OT-Burial (by Ken [NY]) Posted on: Feb 1, 2023 9:15 PM
Message:

The 20 year old son of a longtime friend(40 year friendship)died a few days ago.I spoke to my friend today and he is doing pretty good and he made a point of letting me know he can pay for the funeral on his own,his wifes family is poor with a poor mindset and set up a go fund me,that upset me because i take it as an insult that they dont think he can pay it himself if they felt the need to set up a go fund me.Do you guys agree with me or am i just being insensitive? --74.77.xx.xx




OT-Burial (by MikeA [TX]) Posted on: Feb 1, 2023 9:40 PM
Message:

I wouldn't take it as an insult, I would more see it as the ignorance that goes with a lack of a proper upbringing. Poor people have poor ways, it's a mindset. I'll bet they don't even recognize that asking for a handout is insulting and demeaning in many circles. I'm sure they haven't even considered that he might choose to pay for this funeral out of respect. If the opportunity presents, and in a humble way, I would try and explain to them how others see it. They might listen or they might not but it's always helpful if you can get someone to walk a mile in another man's moccasins, they will grow just a little in doing so. --209.205.xxx.xx




OT-Burial (by small potatoes [NY]) Posted on: Feb 1, 2023 10:56 PM
Message:

Ken I don't think they were thinking of him at all. It has become the norm to do 'go fund me'. The poor mindset sees this as an income generator. It might have been set up as a way for people to give money, in the way that some say don't send flowers, send money to this charity, only they are the charity. I'm inferring from your post that the father is poor as well. Could it be that he has his pride and didn't want to ask you for money, or turn you down? Maybe down the line you can find a way to bless him and ease his pain. I wouldn't bring anything up w/ the wife's side, their focus should be on the son that just passed and they won't appreciate (or hear) what you have to say. --67.240.xx.xx




OT-Burial (by BRAD 20,000 [IN]) Posted on: Feb 1, 2023 11:04 PM
Message:

Ken,

GoFundMe is how it's done these days. Normal.

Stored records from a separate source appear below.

(* ===== verification/Pipeline.v ===== *)
(** * Pipeline: [stops_transitions]

    [_stopsAndTransitions.py], lines 35-83: the three passes composed.  This
    file states the end-to-end coverage property and checks the scenarios of
    the specification (section 8) on the model by evaluation. *)

From Stdlib Require Import ZArith QArith Lia.
From stdpp Require Import base list decidable.
From S2P Require Import Prelude Geometry Samples ClusterBuilder Classifier BlockMerger Summarizer.

Open Scope Z_scope.

(** [tag_clusters] (lines 239-374) as it behaves on the table it is
    given: on a table without rows the loops of lines 316-331 append
    nothing, [df_new_group] stays the [pd.DataFrame()] of line 311, which
    has no column, and [df_dur.tracker] (line 339) raises
    [AttributeError] ([None]).  A table with rows has a tracker and a
    session, so the loops append at least one frame. *)
Definition tag_clusters_result (duration : Z) (df : list crow) : option (list brow) :=
  match df with
  | [] => None
  | _ => Some (tag_clusters duration df)
  end.

(** [stops_transitions(df_preprocessed)] (lines 35-83) with the two
    configuration values the passes read from [info.ini]: [distance] and
    [duration]; [None] where it raises. *)
Definition stops_transitions (distance : Q) (duration : Z) (df : list sample) : option (list out_row) :=
  tagged ← tag_clusters_result duration (generate_positioning_clusters distance df);
  Some (get_stops_and_transitions tagged).

(** The columns [type, block, timestamp, max_duration] of a result row. *)
Definition out_view (o : out_row) : label * Z * Z * Z :=
  match o with
  | out_stop s => (stop, sr_block s, sr_timestamp s, sr_max_duration s)
  | out_transition r md => (transition, block r, bts r, md)
  end.

(** The [tracker, session] and [phase] columns of a result row. *)
Definition out_group (o : out_row) : Z * Z :=
  match o with out_stop s => (sr_tracker s, sr_session s) | out_transition r _ => (btr r, bss r) end.

Definition out_phase (o : out_row) : Z :=
  match o with out_stop s => sr_phase s | out_transition r _ => bphase r end.

Lemma tagged_rows_perm (distance : Q) (duration : Z) (df : list sample) :
  Permutation (map (fun b => row (lr (bl b))) (tag_clusters duration (generate_positioning_clusters distance df))) df.
Proof.
  rewrite <- (map_map bl (fun t => row (lr t))), tag_clusters_perm.
  unfold tag. rewrite map_map. simpl. apply generate_rows_perm.
Qed.

(** C4. Coverage of the segmentation: after clustering and tagging, every
    input sample is in exactly one block row. *)
Theorem segmentation_perm (distance : Q) (duration : Z) (df : list sample) :
  Permutation (map (fun b => row (lr (bl b))) (tag_clusters duration (generate_positioning_clusters distance df))) df.
Proof. apply tagged_rows_perm. Qed.

(** ** The scenarios of the specification *)

(** Scenario A: five samples at one place, one second apart, distance 1000,
    duration 3 seconds: one stop of 4 seconds at that place, with standard
    deviations 0. *)
Definition scenario_A : list sample := map (fun t => smp_at 1 t 0 0) [0; 1; 2; 3; 4].

(** Scenario A gives a single stop record of duration 4 at (0, 0) with
    zero dispersion. *)
Theorem scenario_A_single_stop :
  exists s, stops_transitions 1000 3 scenario_A = Some [out_stop s] /\
    sr_max_duration s = 4 /\ sr_timestamp s = 0 /\
    (sr_x s == 0 /\ sr_y s == 0 /\ sr_x_var s == 0 /\ sr_y_var s == 0)%Q.
Proof. vm_compute. eexists. split; [reflexivity |]. repeat split; reflexivity. Qed.

(** Scenario B: five samples one second apart, a jump of 2000 after the
    third, distance 1000, duration 10 seconds. *)
Definition scenario_B : list sample :=
  [smp_at 1 0 0 0; smp_at 1 1 0 0; smp_at 1 2 0 0; smp_at 1 3 2000 0; smp_at 1 4 2000 0].

(** Scenario B: two clusters, [{1,2,3}] and [{4,5}], both too short to
    be stops, merged into a single transition block of all five samples. *)
Theorem scenario_B_one_transition_block :
  map group (generate_positioning_clusters 1000 scenario_B) = [1; 1; 1; 2; 2] /\
  option_map (map out_view) (stops_transitions 1000 10 scenario_B) =
    Some [(transition, 1, 0, 4); (transition, 1, 1, 4); (transition, 1, 2, 4);
          (transition, 1, 3, 4); (transition, 1, 4, 4)].
Proof. split; vm_compute; reflexivity. Qed.

(** Scenario C: 13 samples over 12 seconds at one place, then 3 samples over
    2 seconds 5 metres away; distance 1000, duration 5 seconds. *)
Definition scenario_C : list sample :=
  map (fun t => smp_at 1 t 0 0) (zrange 0 13) ++ map (fun t => smp_at 1 t 5000 0) (zrange 13 3).

(** Scenario C: a stop block of 12 seconds then a transition block,
    the boundary exactly at the label change. *)
Theorem scenario_C_stop_then_transition :
  option_map (map out_view) (stops_transitions 1000 5 scenario_C) =
    Some [(stop, 1, 0, 12); (transition, 2, 13, 2); (transition, 2, 14, 2); (transition, 2, 15, 2)].
Proof. vm_compute. reflexivity. Qed.

(** ** Where the columns of the result come from *)

Lemma fold_right_min_in (d : Z) (l : list Z) : fold_right Z.min d l = d \/ In (fold_right Z.min d l) l.
Proof.
  induction l as [|a l IH]; cbn [fold_right In]; [auto |].
  destruct (Z.min_spec a (fold_right Z.min d l)) as [[_ ->] | [_ ->]]; tauto.
Qed.

(** A property of the [(tracker, session)] pair and the phase of every
    input sample holds of every result row: a stop takes the pair of its
    block and the smallest phase of the block, a transition row the
    columns of its sample. *)
Lemma stops_and_transitions_columns (P : Z * Z -> Z -> Prop) (distance : Q) (duration : Z)
    (df : list sample) :
  Forall (fun s => P (tracker s, session s) (phase s)) df ->
  Forall (fun o => P (out_group o) (out_phase o))
    (get_stops_and_transitions (tag_clusters duration (generate_positioning_clusters distance df))).
Proof.
  intros Hdf. rewrite Forall_forall in Hdf.
  set (tc := tag_clusters duration (generate_positioning_clusters distance df)).
  assert (Htc : forall b, In b tc -> P (btr b, bss b) (bphase b)).
  { intros b Hb. unfold btr, bss, bphase, ltracker, lsession. apply Hdf.
    eapply Permutation_in; [apply (tagged_rows_perm distance duration df) |].
    apply in_map_iff. eauto. }
  assert (Hdm : forall q, In q (df_max_duration tc) -> P (btr (fst q), bss (fst q)) (bphase (fst q))).
  { intros [b sp] Hq. apply Htc. unfold df_max_duration in Hq.
    apply in_concat in Hq as (p & Hp & Hq). apply in_map_iff in Hp as (p' & <- & Hp').
    unfold with_span in Hq. apply in_map_iff in Hq as (b' & [= <- _] & Hb').
    eapply Permutation_in; [apply (partitions_perm btr bss tc) |]. apply in_concat. eauto. }
  apply Forall_forall. intros o Ho. unfold get_stops_and_transitions in Ho.
  eapply Permutation_in in Ho; [| apply sort_rows_spec].
  apply in_app_or in Ho as [Ho | Ho]; apply in_map_iff in Ho as (q & <- & Hq).
  - unfold stop_records in Hq. apply in_flat_map in Hq as (k & _ & Hq).
    destruct (List.filter _ _) as [|q0 rest] eqn:Ef; [destruct Hq |].
    destruct Hq as [<- | []]. destruct k as [[tr ss] b]. cbn [summarize_stop out_phase out_group sr_phase].
    assert (Hin : forall q', In q' (q0 :: rest) -> P (tr, ss) (bphase (fst q'))).
    { intros q' Hq'. rewrite <- Ef in Hq'. apply filter_In in Hq' as [Hq' Hk].
      apply bool_decide_eq_true in Hk. unfold key3 in Hk. simplify_eq.
      apply filter_In in Hq' as [Hq' _]. apply Hdm, Hq'. }
    destruct (fold_right_min_in (bphase (fst q0)) (map bphase (map fst (q0 :: rest)))) as [-> | Hm];
      [apply Hin; left; reflexivity |].
    rewrite map_map in Hm |- *. apply in_map_iff in Hm as (q' & <- & Hq'). apply Hin, Hq'.
  - apply filter_In in Hq as [Hq _]. apply Hdm, Hq.
Qed.

(** The result rows of [stops_transitions], when it returns. *)
Lemma stops_transitions_columns (P : Z * Z -> Z -> Prop) (distance : Q) (duration : Z)
    (df : list sample) (out : list out_row) :
  stops_transitions distance duration df = Some out ->
  Forall (fun s => P (tracker s, session s) (phase s)) df ->
  Forall (fun o => P (out_group o) (out_phase o)) out.
Proof.
  unfold stops_transitions, tag_clusters_result.
  destruct (generate_positioning_clusters distance df) eqn:Eg; [try discriminate |];
    intros [= <-]; rewrite <- Eg; apply stops_and_transitions_columns.
Qed.

(** On a table with rows, [tag_clusters] is given rows and returns. *)
Lemma stops_transitions_some (distance : Q) (duration : Z) (df : list sample) :
  df <> [] -> exists out, stops_transitions distance duration df = Some out.
Proof.
  pose proof (Permutation_length (generate_rows_perm distance df)) as Hl.
  unfold stops_transitions, tag_clusters_result. intros Hne.
  destruct (generate_positioning_clusters distance df); [destruct df; cbn in Hl; congruence | eauto].
Qed.

(** C13. Scenario D, the empty partition: a (tracker, session) pair without
    samples in a table that has some gives no result row, and no error.
    A table without any row, which the specification does not cover,
    makes [tag_clusters] raise [AttributeError] (line 339). *)
Theorem scenario_D_empty (distance : Q) (duration : Z) (df : list sample) (tr ss : Z) :
  stops_transitions distance duration [] = None
  /\ (df <> [] -> exists out, stops_transitions distance duration df = Some out
        /\ (partition tracker session df tr ss = [] ->
            forall o, In o out -> out_group o <> (tr, ss))).
Proof.
  split; [reflexivity |]. intros Hne.
  destruct (stops_transitions_some distance duration df Hne) as [out E].
  exists out. split; [exact E |]. intros Hp.
  apply Forall_forall, (stops_transitions_columns (fun g _ => g <> (tr, ss)) distance duration df); [exact E |].
  apply Forall_forall. intros s Hs [= Ht Hs'].
  assert (Hin : In s (partition tracker session df tr ss)) by (apply in_partition; auto).
  rewrite Hp in Hin. destruct Hin.
Qed.

(** Scenario A has no sample of tracker 2: no result row is for it. *)
Lemma scenario_D_empty_witness :
  scenario_A <> [] /\ partition tracker session scenario_A 2 1 = []
  /\ exists out, stops_transitions 1000 3 scenario_A = Some out
       /\ forall o, In o out -> out_group o <> (2, 1).
Proof.
  destruct (scenario_D_empty 1000 3 scenario_A 2 1) as [_ H].
  assert (Hne : scenario_A <> []) by discriminate.
  assert (Hp : partition tracker session scenario_A 2 1 = []) by reflexivity.
  destruct (H Hne) as (out & E & Ho).
  split; [exact Hne |]. split; [exact Hp |]. exists out. split; [exact E | apply Ho, Hp].
Defined.
(** C37. The percentages of a group's grid add up to [100 * k / count],
    [k] the rows counted in the grid, hence to at most 100: samples outside
    the grid are in [count] but in no cell. *)
Theorem group_grid_total {K : Type} `{EqDecision K} (key : sample -> K) (c : grid_config)
    (df : list sample) (k : K) (pg : list (list Q)) :
  let sel := fun r => bool_decide (key r = k) in
  let cnt := Z.of_nat (length (List.filter sel df)) in
  0 < cnt -> group_grid key c df k cnt = Some pg ->
  (sumq (concat pg) ==
   inject_Z (Z.of_nat (length (List.filter
     (counted (size_of_grid_cells c) (n_gridsquares c) (m_gridsquares c) sel) df))) * 100 / inject_Z cnt
   /\ sumq (concat pg) <= 100)%Q.
Proof.
  intros sel cnt Hcnt. subst sel cnt. unfold group_grid.
  destruct (fill_grid _ _ _ _ df _) as [g|] eqn:E; cbn; [| discriminate]. intros [= <-].
  destruct (fill_grid_some _ _ _ _ _ _ _ _ _ (zero_grid_shape _ _) E) as [_ Ht].
  rewrite zero_grid_total, Z.add_0_l in Ht. rewrite sumq_proportions, Ht. split; [reflexivity |].
  assert (Hle := filter_counted_le (size_of_grid_cells c) (n_gridsquares c) (m_gridsquares c)
                  (fun r => bool_decide (key r = k)) df).
  apply Qle_shift_div_r; [change 0%Q with (inject_Z 0); rewrite <- Zlt_Qlt; exact Hcnt |].
  assert (inject_Z (Z.of_nat (length (List.filter (counted (size_of_grid_cells c)
            (n_gridsquares c) (m_gridsquares c) (fun r => bool_decide (key r = k))) df)))
          <= inject_Z (Z.of_nat (length (List.filter (fun r => bool_decide (key r = k)) df))))%Q
    by (rewrite <- Zle_Qle; lia).
  lra.
Qed.

Definition room_2500 : grid_config := mk_grid_config 2500 3000 1000.

Lemma group_grid_total_witness :
  (sumq (concat (proportions 2 [[1; 0]; [0; 0]; [0; 0]]%Z)) <= 100)%Q.
Proof.
  refine (proj2 (group_grid_total key_st room_2500 [smp_xy 1 500 500; smp_xy 1 2200 500] (1, 1) _ _ _));
    [vm_compute; reflexivity | reflexivity].
Defined.

(** [int(round(2500 / 1000, 0))] is 2 (round half to even), so in a
    room 2500 mm wide with 1000 mm cells a sample at [x = 2200] falls in no
    cell and the percentages of its group add up to 50 instead of 100. *)
Example rounded_room_drops_sample :
  n_gridsquares room_2500 = 2 /\
  option_map (fun pg => Qeq_bool (sumq (concat pg)) 50)
    (group_grid key_st room_2500 [smp_xy 1 500 500; smp_xy 1 2200 500] (1, 1) 2) = Some true.
Proof. split; vm_compute; reflexivity. Qed.
(* ===== verification/SessionOrder.v ===== *)
(** * The order of equal sessions ([_classroomObjects.py], lines 110, 115 and 312)

    [generate_fixed_points_stats] sorts three tables by [session] alone,
    with pandas' default [quicksort], which leaves the rows of one session
    in an order numpy does not specify ([FixedPoints.SessionSort]).  This
    file shows that the statistics it returns are the same for every such
    order: every aggregate is a sum or a count over a group, and the
    groups come out of [groupby] in ascending key order.  The table it
    sorts in place is another matter: [get_metrics] reads it in the order
    the sort left, and [Metrics] shows that the distance walked depends on
    that order. *)

From Stdlib Require Import ZArith QArith List String Lia.
From Stdlib Require Import Structures.OrdersEx.
From stdpp Require Import base list decidable strings.
From S2P Require Import Prelude Summarizer FixedPoints Metrics.

Local Open Scope Z_scope.

(** ** The orders of the [groupby] keys are strict and total *)

(** [String.compare] is the order of [OrdersEx.String_as_OT]: the two
    definitions are the same fixpoint. *)
Lemma string_compare_OT (s1 s2 : string) : String.compare s1 s2 = String_as_OT.compare s1 s2.
Proof. reflexivity. Qed.

Lemma string_lt_trans (a b c : string) :
  String.compare a b = Lt -> String.compare b c = Lt -> String.compare a c = Lt.
Proof.
  rewrite !string_compare_OT. apply (StrictOrder_Transitive (R := String_as_OT.lt)).
Qed.

Lemma string_lt_irrefl (a : string) : String.compare a a <> Lt.
Proof. rewrite string_compare_OT. apply (StrictOrder_Irreflexive (R := String_as_OT.lt)). Qed.

Lemma string_lt_total (a b : string) : a <> b -> String.compare a b = Lt \/ String.compare b a = Lt.
Proof.
  intros Hne. rewrite (String.compare_antisym b a).
  destruct (String.compare a b) eqn:E; auto. apply String.compare_eq_iff in E. contradiction.
Qed.

Lemma skey_ltb_spec (a b : Z * Z * Z * string) :
  skey_ltb a b = true <-> lex3_ltb a.1 b.1 = true \/ (a.1 = b.1 /\ String.compare a.2 b.2 = Lt).
Proof. unfold skey_ltb. rewrite orb_true_iff, andb_true_iff, !bool_decide_eq_true. reflexivity. Qed.

Ltac lex3_cases :=
  repeat match goal with
  | p : Z * Z * Z * string |- _ => destruct p as [[[? ?] ?] ?]
  end; cbn in *; rewrite ?skey_ltb_spec in *; cbn in *;
  repeat match goal with
  | H : context [lex3_ltb (_, _, _) (_, _, _) = true] |- _ => setoid_rewrite lex3_ltb_spec in H
  end; try setoid_rewrite lex3_ltb_spec.

Lemma skey_ltb_irrefl (a : Z * Z * Z * string) : skey_ltb a a = false.
Proof.
  destruct (skey_ltb a a) eqn:E; [exfalso | reflexivity]. lex3_cases.
  destruct E as [? | [_ E]]; [lia | exact (string_lt_irrefl _ E)].
Qed.

Lemma skey_ltb_trans (a b c : Z * Z * Z * string) :
  skey_ltb a b = true -> skey_ltb b c = true -> skey_ltb a c = true.
Proof.
  lex3_cases. intros [H1 | [E1 S1]] [H2 | [E2 S2]].
  - left. lia.
  - injection E2 as <- <- <-. left. exact H1.
  - injection E1 as -> -> ->. left. exact H2.
  - right. split; [congruence | eapply string_lt_trans; eassumption].
Qed.

Lemma skey_ltb_total (a b : Z * Z * Z * string) : a <> b -> skey_ltb a b = true \/ skey_ltb b a = true.
Proof.
  intros Hne. lex3_cases.
  destruct (Z.lt_trichotomy z z2) as [? | [<- | ?]]; [lia | | lia].
  destruct (Z.lt_trichotomy z0 z3) as [? | [<- | ?]]; [lia | | lia].
  destruct (Z.lt_trichotomy z1 z4) as [? | [<- | ?]]; [lia | | lia].
  destruct (string_lt_total s s0) as [? | ?]; [congruence | auto | auto].
Qed.

(** ** The summary does not depend on the order of its rows *)

Lemma unique_Permutation {A : Type} `{EqDecision A} (l1 l2 : list A) :
  Permutation l1 l2 -> Permutation (unique l1) (unique l2).
Proof.
  intros Hp. apply Stdlib.Sorting.Permutation.NoDup_Permutation; [apply NoDup_unique | apply NoDup_unique |].
  intros x. rewrite !in_unique. split; apply Permutation_in; [| symmetry]; exact Hp.
Qed.

Lemma summary_Permutation (nr1 nr2 : list (dist_row * stop_record)) :
  Permutation nr1 nr2 -> summary nr1 = summary nr2.
Proof.
  intros Hp. unfold summary, groupby_keys.
  rewrite (fold_insert_by_unique skey_ltb skey_ltb_irrefl skey_ltb_trans skey_ltb_total
             (unique (map skey nr1)) (unique (map skey nr2)));
    [| apply NoDup_unique | apply unique_Permutation, Permutation_map, Hp].
  apply map_ext. intros k.
  assert (Hf : Permutation (List.filter (fun n => bool_decide (skey n = k)) nr1)
                           (List.filter (fun n => bool_decide (skey n = k)) nr2))
    by (rewrite Hp; reflexivity).
  rewrite Hf. reflexivity.
Qed.

(** ** The stops kept near a fixed point, up to order *)

Lemma flat_map_Permutation {A B : Type} (f g : A -> list B) (l1 l2 : list A) :
  (forall a, Permutation (f a) (g a)) -> Permutation l1 l2 -> Permutation (flat_map f l1) (flat_map g l2).
Proof.
  intros Hfg Hp. transitivity (flat_map f l2).
  - induction Hp as [| x l1 l2 _ IH | x y l | l1 l2 l3 _ IH1 _ IH2]; cbn.
    + reflexivity.
    + apply Permutation_app_head, IH.
    + rewrite !app_assoc. apply Permutation_app_tail, Permutation_app_comm.
    + rewrite IH1. exact IH2.
  - clear Hp. induction l2 as [|a l IH]; cbn; [reflexivity |]. apply Permutation_app; [apply Hfg | exact IH].
Qed.

Lemma omap_Permutation {A B : Type} (f : A -> option B) (l1 l2 : list A) :
  Permutation l1 l2 -> Permutation (omap f l1) (omap f l2).
Proof.
  induction 1 as [| x l1 l2 _ IH | x y l | l1 l2 l3 _ IH1 _ IH2]; cbn.
  - reflexivity.
  - destruct (f x); [constructor |]; exact IH.
  - destruct (f x), (f y); try constructor; reflexivity.
  - rewrite IH1. exact IH2.
Qed.

Lemma merge_stops_Permutation (dd1 dd2 : list dist_row) (s1 s2 : list stop_record) :
  Permutation dd1 dd2 -> Permutation s1 s2 -> Permutation (merge_stops dd1 s1) (merge_stops dd2 s2).
Proof.
  intros Hd Hs. unfold merge_stops. apply flat_map_Permutation; [| exact Hd].
  intros d. apply Permutation_map. rewrite Hs. reflexivity.
Qed.

(** Whatever order the sorts leave, the stops kept near a fixed point are
    the same rows. *)
Lemma kept_rows_Permutation (S1 S2 : SessionSort) (D : Q) (dd : list dist_row) (out : list out_row) :
  Permutation
    (close_rows D (@get_closer_fixedpoint_stop S1 dd
       (@sort_values S1 _ sr_session (stop_rows (@sort_values S1 _ out_session out)))))
    (close_rows D (@get_closer_fixedpoint_stop S2 dd
       (@sort_values S2 _ sr_session (stop_rows (@sort_values S2 _ out_session out))))).
Proof.
  unfold close_rows, get_closer_fixedpoint_stop. apply filter_Permutation, merge_stops_Permutation.
  - rewrite !sort_values_perm. reflexivity.
  - assert (Hs : forall S : SessionSort,
              Permutation (@sort_values S _ sr_session (stop_rows (@sort_values S _ out_session out)))
                          (stop_rows out))
      by (intros S; rewrite sort_values_perm; apply omap_Permutation, sort_values_perm).
    rewrite (Hs S1), (Hs S2). reflexivity.
Qed.

(** C21. The statistics of [generate_fixed_points_stats] do not depend on
    the order in which pandas' quicksort leaves the rows of one session
    (lines 110, 115 and 312): for any two sorts by [session], the tables of
    statistics are equal, row for row and in the same order. *)
Theorem fixed_points_stats_any_order (S1 S2 : SessionSort) (D : Q) (out : list out_row)
    (fps : list fixed_point) :
  option_map snd (@generate_fixed_points_stats S1 D out fps)
  = option_map snd (@generate_fixed_points_stats S2 D out fps).
Proof.
  unfold generate_fixed_points_stats. destruct (distances (stop_rows out) fps) as [dd|]; [| reflexivity].
  cbn. rewrite (summary_Permutation _ _ (kept_rows_Permutation S1 S2 D dd out)). reflexivity.
Qed.

(** ** The table sorted in place does depend on the order *)

(** The first row moved to the end, then sorted: an order a quicksort may
    leave the rows of one session in. *)
Definition rotate {A : Type} (l : list A) : list A :=
  match l with [] => [] | a :: l' => l' ++ [a] end.

Lemma rotate_perm {A : Type} (l : list A) : Permutation (rotate l) l.
Proof. destruct l as [|a l]; cbn; [reflexivity |]. symmetry. apply Permutation_cons_append. Qed.

#[local] Instance rotating_sort : SessionSort :=
  {| sort_values A k l := sort_by_key k (rotate l);
     sort_values_perm A k l := Permutation_trans (sort_by_key_perm k (rotate l)) (rotate_perm l);
     sort_values_sorted A k l := sort_by_key_sorted k (rotate l) |}.

(** Three samples of one transition block, one metre apart. *)
Definition three_steps : list out_row := [tr_row 1 0 0; tr_row 2 1000 0; tr_row 3 2000 0].

(** [get_metrics] walks the table [generate_fixed_points_stats] sorted in
    place in the order the sort left it: the stable order gives the block
    a distance walked of 2 m, another order the quicksort may produce
    gives 3 m for the same samples. *)
Example distance_walked_depends_on_sort :
  option_map (fun r => map (fun t => Qeq_bool t.1.2 2) (transition_blocks qsqrt r.1))
    (@generate_fixed_points_stats insertion_sort 1000 three_steps room_points) = Some [true]
  /\ option_map (fun r => map (fun t => Qeq_bool t.1.2 3) (transition_blocks qsqrt r.1))
    (@generate_fixed_points_stats rotating_sort 1000 three_steps room_points) = Some [true].
Proof. split; vm_compute; reflexivity. Qed.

*I* set up a GoFundMe for a friend whose 10 year old son was dying of cancer. This was my teaching partner for Bible Study Fellowship and the son was in our class. TONS of people kept asking "How can we help?". The extra cash was a blessing to take the edge off the travel and meal costs not covered by insurance.

BRAD --73.103.xxx.xxx




OT-Burial (by Ken [NY]) Posted on: Feb 1, 2023 11:30 PM
Message:

Small potatoes- The father is not poor or a poor mindset,he just got himself stuck with a bad wife,he has done well for himself,owns a home with acreage with barns,construction equipment,livestock etc.I took it that he wanted me to know he didnt need help,seemed that the son had some money of his own already that is going toward it.I guess you guys are right,it is what they do now and to be expected from poor people.I wont say anything,i will go to the wake and be supportive of my friend and his other children and try to avoid the wife,i have had problems with her in the past and she is the reason i dont see him much anymore --74.77.xx.xx




OT-Burial (by RB [TN]) Posted on: Feb 2, 2023 9:39 AM
Message:

Find new hobbies.

--24.183.xxx.xxx




OT-Burial (by plenty [MO]) Posted on: Feb 2, 2023 10:06 AM
Message:

I can understand that he may feel that way. Men have pride. People want to "do" something and this is what they do to help. It's ok to take the GoFundMe at this time, for this purpose. In the end it will help, your friend cares alot for you and could it be he wants your support but not in a financial way. Pride. --172.58.xxx.xx




OT-Burial (by Allym [NJ]) Posted on: Feb 2, 2023 10:26 AM
Message:

He's embarrassed and wanted you to know as a friend that he's OK. Just ignore it. He doesn't want any money from you. Send flowers or a donation to the charity for whatever the son died from. That is what people do when they need help. I guess the wife is trying to chip in also and that's what her family did. I sent fifty bucks to someone yesterday. A woman with bad back surgery posted on a local group that she is being evicted and the county just cut her payment of some sort. I always say in my post how much I gave and can anyone match me. I did that once for a veterinary in Houston during the big flooding. But I posted on Fox Face Book. The veterinary, Emancipet, sent me a note that they got so much money they could treat all the dogs for free. They also kindly opened a branch in Philly. Not really close but they have reasonable neutering. It's a useful tool. --71.188.xx.xxx




OT-Burial (by myob [GA]) Posted on: Feb 3, 2023 6:24 AM
Message:

AS a friend it's natural to want to help in any way. Pay your respects by respecting your friends wish. Let him take care of his responsibility. Yours is to pay your respects at the wake. IN my opinion.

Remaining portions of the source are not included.